Malaysia’s listed diversified conglomerate Malayan United Industries Berhad (MUI) – whose business interests span
from confectionery to property – is betting big on startup investments to capitalise on the digitalisation boom.
MUI created an early-stage venture capital vehicle Pan Malaysia Ventures Sdn Bhd (PMV) in August last year to invest in tech or tech-enabled businesses at the seed or Series A stage primarily in Malaysia, and also across Southeast Asia, MUI executive chairman and chief executive officer Andrew Khoo told DealStreetAsia.
MUI has invested in at least 5-6 startups since its foray into the VC space in 2020. In 2021, MUI is looking at a similar investment momentum. It is targeting to invest an average of $100,000-200,000 for a pre-Series A round, Khoo said.
PMV (formerly Gelombang Sinar) is a wholly-owned subsidiary of Pan Malaysia Corporation, a unit under MUI. MUI’s move into venture capital comes at a time when the company’s core businesses in the hospitality and retail sectors have suffered a severe impact on account of the virus-induced lockdowns and movement restrictions.
MUI, which has been in the red since 2014, saw its net loss widen to 194.42 million ringgit ($48.42 million) in the financial year ended June 2020, from a net loss of 106.21 million ringgit a year ago.
MUI has no immediate plans of raising funds from external investors as it will invest from its balance sheet. “As we are not raising external funds, we do not have a fund life or external pressures when it comes to making investment and exit decisions,” Khoo said.
Describing MUI as a “patient investor with a long-term horizon,” Khoo said, “we are investing in next-generation businesses that will create an impact on society. Nevertheless, we expect a double-digit internal rate of returns for our portfolio of investments.”
MUI, which is already a limited partner in Singapore-based Genesis Alternative Ventures’ $50-million fund, is bullish on the venture debt space as also other LP opportunities apart from direct venture investments.
“Venture debt is an important part of the financing needs for every growth stage venture-backed company and hence our investment into Genesis enabled us to seek out attractive companies seeking debt financing and help these entrepreneurs with much-needed funding,” Khoo said.
PMV and Genesis will be collaborating to seek out startups for both equity or venture debt investments, he said.
“Selectively, MUI might look into investing in other venture funds that can complement this strategy and to also widen out network and deal flow capabilities,” he added.
MUI will focus on investments that bear synergy with the group’s core businesses of financial services, retail, hotel, property, and food.
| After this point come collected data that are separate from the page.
(** [None]: the integration is disabled. *)
Definition startGoBGPHandler (files : string -> ca_file) (target : string -> bool) (cfg : GoBGPConfig)
    : go bgp_error (option Handler) :=
  if negb (gb_Enabled cfg) then Ok None else
  client ← NewGRPCClient files target
    {| gcc_Addr := gb_Addr cfg;
       gcc_TLS := {| gt_Enabled := tls_Enabled (gb_TLS cfg); gt_CAFile := tls_CAFile (gb_TLS cfg);
                     gt_ServerName := tls_ServerName (gb_TLS cfg) |} |};
  handler ← NewHandler
    {| hc_Client := client; hc_Strategy := gb_Strategy cfg;
       hc_Dampening := {| dc_Enabled := gd_Enabled (gb_Dampening cfg);
                          dc_SuppressThreshold := gd_SuppressThreshold (gb_Dampening cfg);
                          dc_ReuseThreshold := gd_ReuseThreshold (gb_Dampening cfg);
                          dc_MaxSuppressTime := gd_MaxSuppressTime (gb_Dampening cfg);
                          dc_HalfLife := gd_HalfLife (gb_Dampening cfg) |};
       hc_ActionTimeout := gb_ActionTimeout cfg |};
  Ok (Some handler).

Definition closeGoBGPClient (handler : option Handler) : option Handler :=
  (fun h => {| h with h_client := Client_Close (h_client h) |}) <$> handler.

(** The messages to the service manager; errors are logged. *)
Definition notifyReady (env : ProcessEnv) (sys : NotifySys) : list (string * string) := option_list (Notify env sys Ready).2.
Definition notifyStopping (env : ProcessEnv) (sys : NotifySys) : list (string * string) := option_list (Notify env sys Stopping).2.

(** The inputs of the start: the HTTP library, whether the flight recorder starts, the
    process environment, the host's link aggregation, system calls, random numbers and
    map orders. *)
Record StartInput (W : Type) := mkStartInput {
  st_mux : MuxLib;
  st_recorder : bool;
  st_env : ProcessEnv;
  st_notify : NotifySys;
  st_lag : LagEnv W;
  st_unsolicited : SenderEnv;
  st_interfaces : order string Config.UnsolicitedInterfaceConfig;
  st_sockets : SocketEnv;
  st_files : string -> ca_file;
  st_target : string -> bool;
  st_vxlan : option Z * bool;
  st_geneve : option Z * bool;
  st_sessions : ReloadInput;
}.
Arguments mkStartInput {W}.
Arguments st_mux {W}.
Arguments st_recorder {W}.
Arguments st_env {W}.
Arguments st_notify {W}.
Arguments st_lag {W}.
Arguments st_unsolicited {W}.
Arguments st_interfaces {W}.
Arguments st_sockets {W}.
Arguments st_files {W}.
Arguments st_target {W}.
Arguments st_vxlan {W}.
Arguments st_geneve {W}.
Arguments st_sessions {W}.

Section Start.
Context `{PT : ProtoTime} {W : Type}.

(** The running daemon: the server's manager and sender factory are the daemon's. *)
Record Running := mkRunning {
  rn_server : BFDServer;
  rn_receivers : list receiver;
  rn_lnCleanup : Sockets -> Sockets;
  rn_overlay : overlayRuntime;
  rn_bgp : option Handler;
  rn_metrics : ServeMux;
  rn_notified : list (string * string);
}.

(** The second result are the sockets; on an error the deferred cleanup has run.  The
    watchdog's goroutine ends the process when it panics, which it does, if at all,
    before its first tick. *)
Definition startServers (inp : StartInput W) (cfg : Config) (mgr : Manager) (sk : Sockets)
    : go start_error Running * Sockets :=
  match newMetricsServer (st_mux inp) (c_Metrics_Path cfg) (st_recorder inp) with
  | Panic => (Panic, sk)
  | Err e => (Err e, sk)
  | Ok metricsSrv =>
      match startListenersAndReceivers (st_sockets inp) cfg sk with
      | (Panic, sk) => (Panic, sk)
      | (Err e, sk) => (Err (ErrCreateListeners e), sk)
      | (Ok (receivers, lnCleanup), sk) =>
          match startGoBGPHandler (st_files inp) (st_target inp) (c_GoBGP cfg) with
          | Panic => (Panic, sk)
          | Err e => (Err (ErrStartGoBGP e), lnCleanup sk)
          | Ok bgp =>
              match startOverlayReceivers cfg (st_vxlan inp).1 (st_geneve inp).1 (st_vxlan inp).2 (st_geneve inp).2
                      newUDPSenderFactory, runWatchdog (st_env inp) 0 [] with
              | None, _ | _, Panic => (Panic, sk)
              | Some (overlay, sf), _ =>
                  match reconcileAllSessions cfg overlay (st_sessions inp) (mkDaemonState mgr sf) with
                  | None => (Panic, sk)
                  | Some d =>
                      (Ok {| rn_server := mkBFDServer (d_mgr d) (d_sf d) ∅; rn_receivers := receivers;
                             rn_lnCleanup := lnCleanup; rn_overlay := overlay; rn_bgp := bgp;
                             rn_metrics := metricsSrv; rn_notified := notifyReady (st_env inp) (st_notify inp) |}, sk)
                  end
              end
          end
      end
  end.

(** The part of [run] up to the running servers. *)
Definition run_start (inp : StartInput W) (load : string -> option Config) (path : string) (sk : Sockets)
    : go start_error Running * Sockets :=
  match loadConfig load path with
  | Panic => (Panic, sk)
  | Err e => (Err e, sk)
  | Ok cfg =>
      match newManager (st_lag inp) (st_unsolicited inp) (st_interfaces inp) cfg with
      | Panic => (Panic, sk)
      | Err e => (Err (ErrNewManager e), sk)
      | Ok (mgr, _, _) => startServers inp cfg mgr sk
      end
  end.
(* ===== verification/AgentsProps.v ===== *)
(** * Properties of the consumers

    The agent's answers and the bridge's commands as functions of the stream, and of
    the sessions of the daemon the stream comes from. *)

From stdpp Require Import strings relations gmap.
From S2P Require Import Prelude Config Packet Fsm Auth Netip NetipParse Jitter Session SessionInv SessionSteps.
From S2P Require Import SessionProps SessionFrame Discriminator Micro Unsolicited Echo Manager ManagerSteps ManagerInv.
From S2P Require Import ManagerOps ManagerProps Transport Daemon DaemonProps Server ServerProps Agents.

Local Open Scope Z_scope.

Section Props.
Context `{PT : ProtoTime}.

(** The states a stream reports for a peer, in order. *)
Definition report (peer : string) (msg : option BfdSession) : option Z :=
  s ← msg; if bool_decide (pb_PeerAddress s = peer) then Some (pb_LocalState s) else None.

Definition reports (peer : string) (msgs : list (option BfdSession)) : list Z := omap (report peer) msgs.

Lemma reports_app peer l1 l2 : reports peer (l1 ++ l2) = reports peer l1 ++ reports peer l2.
Proof. apply omap_app. Qed.

(** ** Agent *)

Definition answer (up : bool) : string := (if up then "up ready" +:+ newline else "down" +:+ newline)%string.

Definition last_up (states : list Z) : bool := bool_decide (last states = Some SESSION_STATE_UP).

(** The reference: the messages so far decide every answer. *)
Fixpoint answers (peer : string) (seen : list (option BfdSession)) (evs : list agent_event) : list string :=
  match evs with
  | [] => []
  | WatchReceived msg :: evs => answers peer (seen ++ [msg]) evs
  | HandlerRan :: evs => answer (last_up (reports peer seen)) :: answers peer seen evs
  | _ :: evs => answers peer seen evs
  end.

Definition tracks (peer : string) (seen : list (option BfdSession)) (states : stateMap) : Prop :=
  states !! peer = last (reports peer seen).

Lemma tracks_message peer seen msg states :
  tracks peer seen states -> tracks peer (seen ++ [msg]) (watch_message msg states).
Proof.
  unfold tracks. intros Ht. rewrite reports_app. destruct msg as [s|].
  2: { cbn. by rewrite app_nil_r. }
  cbn [watch_message]. unfold stateMap_set. unfold reports at 2. cbn [omap list_omap report mbind option_bind].
  case_bool_decide as Hp.
  - subst peer. by rewrite lookup_insert_eq, last_snoc.
  - by rewrite lookup_insert_ne, app_nil_r.
Qed.

Lemma tracks_answer peer seen states :
  tracks peer seen states -> handleAgentCheck peer states = answer (last_up (reports peer seen)).
Proof.
  unfold tracks, handleAgentCheck, stateMap_get, last_up. intros ->. unfold answer.
  destruct (last _) as [st|]; cbn [from_option id]; [|by rewrite bool_decide_false].
  destruct (Z.eqb_spec st SESSION_STATE_UP) as [->|Hne]; [by rewrite bool_decide_true|].
  rewrite bool_decide_false by congruence. done.
Qed.
(** * Home Assistant core: Assist pipeline builder and Alexa flash briefings

    A shallow embedding of
      - homeassistant/components/assist_pipeline/__init__.py
        (async_setup, AudioStreamPipelineBuilder), and
      - homeassistant/components/alexa/flash_briefings.py
        (AlexaFlashBriefingView),
    together with the properties the design document states about them.

    Python dictionaries are stdpp finite maps, [T | None] is [option T],
    and code that raises or mutates runs in a small state-and-exception
    monad. *)

From Stdlib Require Import ZArith.
From stdpp Require Import gmap strings list fin_maps.

Open Scope string_scope.
Open Scope list_scope.
Open Scope nat_scope.

(** ** Python control flow: exceptions and mutable state *)

Module Py.

(** How a call ends: it returns a value or an exception escapes. *)
Inductive outcome (E A : Type) : Type :=
| Returned (a : A)
| Raised (e : E).
Arguments Returned {E A} a.
Arguments Raised {E A} e.

(** A computation over a mutable store [S] that may raise [E]. The store
    reached when an exception escapes is kept: what was done before the
    [raise] stays done. *)
Definition M (E S A : Type) : Type := S -> outcome E A * S.

Definition ret {E S A} (a : A) : M E S A := fun s => (Returned a, s).

Definition raise {E S A} (e : E) : M E S A := fun s => (Raised e, s).

Definition bind {E S A B} (m : M E S A) (k : A -> M E S B) : M E S B :=
  fun s =>
    match m s with
    | (Returned a, s') => k a s'
    | (Raised e, s') => (Raised e, s')
    end.

Definition modify {E S} (f : S -> S) : M E S unit := fun s => (Returned tt, f s).

(** [for x in xs: ys.append(f(x))], the results collected in order. *)
Fixpoint for_each {E S A B} (f : A -> M E S B) (xs : list A) : M E S (list B) :=
  match xs with
  | [] => ret []
  | x :: xs' => bind (f x) (fun y => bind (for_each f xs') (fun ys => ret (y :: ys)))
  end.

(** [bytes] values compare byte by byte. *)
#[global] Instance byte_eq_dec : EqDecision Byte.byte := Byte.byte_eq_dec.

(** Python's [all] over a list of truth values. *)
Definition all_ (l : list bool) : bool := forallb id l.

(** [bool(x)] for [x : T | None]: [None] is false, and an instance of [T]
    is as true as [T] makes it, [truth v] standing for [bool(v)]. *)
Definition truthy {A} (truth : A -> bool) (x : option A) : bool :=
  match x with Some v => truth v | None => false end.

(** [x or d] for [x : T | None] where [T] is a dataclass that defines
    neither [__bool__] nor [__len__], so that every instance is true. *)
Definition or_else {A} (x : option A) (d : A) : A :=
  match x with Some v => v | None => d end.

End Py.

Import Py.

Declare Scope py_scope.
Delimit Scope py_scope with py.
Notation "'let*' x ':=' m 'in' k" := (bind m (fun x => k))
  (at level 10, x pattern, m at level 100, k at level 200) : py_scope.
Notation "m ';;' k" := (bind m (fun _ => k))
  (at level 100, k at level 200, right associativity) : py_scope.

(** ** homeassistant/components/assist_pipeline/__init__.py *)

Module AssistPipeline.

(** Classes and values this file imports from modules outside it
    (homeassistant.core, homeassistant.components.stt, .pipeline). They
    are carried around and never inspected, except that [build] tests the
    truth of its four required values: what [bool] answers for each of
    them is the business of its class. *)
Class ExternalTypes : Type := {
  Context : Type;                (* homeassistant.core.Context *)
  Context_bool : Context -> bool;                              (* bool(context) *)
  PipelineEventCallback : Type;  (* Callable[[PipelineEvent], None] *)
  PipelineEventCallback_bool : PipelineEventCallback -> bool;  (* bool(callback) *)
  SpeechMetadata : Type;         (* stt.SpeechMetadata *)
  SpeechMetadata_bool : SpeechMetadata -> bool;                (* bool(metadata) *)
  AudioStream : Type;            (* AsyncIterable[bytes] *)
  AudioStream_bool : AudioStream -> bool;                      (* bool(stream) *)
  WakeWordSettings : Type;
  AudioSettings : Type;
  AudioSettings_default : AudioSettings;  (* AudioSettings() *)
  TtsAudioOutput : Type;         (* str | dict[str, Any] *)
  Pipeline : Type;               (* a resolved pipeline configuration *)
  PipelineEvent : Type;
  HassDatum : Type;              (* hass.data entries of other components *)
  ForeignError : Type;           (* exceptions of the called components *)
}.

(** Modelled from the spec: the declaration of PipelineStage, which lives
    in .pipeline. "Ordered enum {WAKE_WORD, STT, INTENT, TTS}"; a run
    has a start and an end stage and "only stages within that inclusive
    range execute". *)
Inductive PipelineStage : Type := WAKE_WORD | STT | INTENT | TTS.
In that direction, it has invested in the Asian marketplace welovesupermom.com.
“This is a highly strategic investment because, with our experience in traditional retail and welovesupermom’s experience in the online space, we hope to leverage each other’s expertise to create an outsized growth trajectory,” he said.
Other startups MUI has invested in include Singapore-based credit management firm Flow; Hong Kong-based on-demand expert network platform Lynk Global; US-based 3D imaging platform Matterport and Singapore-based co-living company Hmlet.
On MUI’s investment approach, Khoo said, “as an operating business, we have the knowledge and experience that we can bring to the startups. We believe that a portfolio diversification strategy – a proven VC model – will help us identify some big winners.”
Also, an emphasis on venture debt [in collaboration with Genesis] will allow MUI to derisk its portfolio. “With venture debt, we are getting recurring cashflow, both interest and principal, throughout the three-year tenure of the loan,” he reasoned.
Corporate VC activity picks steam
MUI’s latest move is in line with several mainstream corporates in Malaysia hopping on the venture investing bandwagon.
Sunway Berhad, a listed conglomerate with business interests spanning property to construction and healthcare, established Sun SEA Capital in July 2018 with a planned size of $50 million to invest in Southeast Asian and Hong Kong startups.
Later in June 2019, Sunway partnered venture capital firm Gobi Partners and state-linked Malaysia Venture CapitalManagement Berhad to launch a $10-million micro fund targeting early-stage startups in Malaysia.
Other corporations in the country that have set up VC arms include Malaysia’s state oil and gas firm Petronas and budget airline AirAsia Berhad.
Petronas announced the setting up of a $350-million VC arm, Petronas Corporate Venture Capital, to tap investments in startups in advanced materials and specialty chemicals in 2019.
AirAsia launched its digital venture arm in 2018 to create an ecosystem of businesses that will help transform the airline to become a full-scale digital company.